*Collected data entries:*
(** A flag of a hook record. *)
Lemma land_flag x n : 0 <= n -> (Z.land x (2 ^ n) =? 0) = negb (Z.testbit x n).
Proof.
  intros Hn. apply eq_true_iff_eq. rewrite Z.eqb_eq, negb_true_iff. split; intros H.
  - apply (f_equal (fun y => Z.testbit y n)) in H. by rewrite Z.land_spec, Z.pow2_bits_true, andb_true_r, Z.bits_0 in H.
  - apply Z.bits_inj. intros k. rewrite Z.land_spec, Z.bits_0. destruct (decide (n = k)) as [<-|Hk]; [by rewrite H|].
    by rewrite Z.pow2_bits_false, andb_false_r.
Qed.
Lemma land_injected x : (Z.land x (Z.lor LLKHF_INJECTED LLKHF_LOWER_IL_INJECTED) =? 0) = negb (Z.testbit x 4) && negb (Z.testbit x 1).
Proof.
  rewrite <- !land_flag by done. rewrite Z.land_lor_distr_r. change (2 ^ 4) with LLKHF_INJECTED. change (2 ^ 1) with LLKHF_LOWER_IL_INJECTED.
  apply eq_true_iff_eq. by rewrite andb_true_iff, !Z.eqb_eq, Z.lor_eq_0_iff.
Qed.
(** The prefix a hook record's key was sent with: its flag of an extended key stands for
    the byte E0, but the right Shift has the flag without it. *)
Definition sent_prefix (scan flags : Z) : Set1Prefix :=
  if Z.testbit flags 0 && negb (scan =? 0x36) then E0 else NoPrefix.
Lemma scan_code_range r : r ∈ BASE_MAPPINGS ++ E0_MAPPINGS -> (1 <=? make_code (fst r)) && (make_code (fst r) <=? 255) = true.
Proof. intros H. by_rows H. Qed.
Lemma keyboard_message message pressed :
  keyboard_pressed message = Some pressed <-> message ∈ (if pressed then [WM_KEYDOWN; WM_SYSKEYDOWN] else [WM_KEYUP; WM_SYSKEYUP]).
Proof.
  unfold keyboard_pressed. destruct (message =? WM_KEYDOWN) eqn:E1, (message =? WM_SYSKEYDOWN) eqn:E2, (message =? WM_KEYUP) eqn:E3,
    (message =? WM_SYSKEYUP) eqn:E4, pressed; cbn [orb]; bool_inv; rewrite !elem_of_cons, elem_of_nil; subst; split; intros H; try done;
    try (by auto); naive_solver.
Qed.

*Directions for this task:* Report, for the data above, every line in which the string "message" appears.

*Solution for this task:*
Lemma keyboard_message message pressed :
  keyboard_pressed message = Some pressed <-> message ∈ (if pressed then [WM_KEYDOWN; WM_SYSKEYDOWN] else [WM_KEYUP; WM_SYSKEYUP]).
  unfold keyboard_pressed. destruct (message =? WM_KEYDOWN) eqn:E1, (message =? WM_SYSKEYDOWN) eqn:E2, (message =? WM_KEYUP) eqn:E3,
    (message =? WM_SYSKEYUP) eqn:E4, pressed; cbn [orb]; bool_inv; rewrite !elem_of_cons, elem_of_nil; subst; split; intros H; try done;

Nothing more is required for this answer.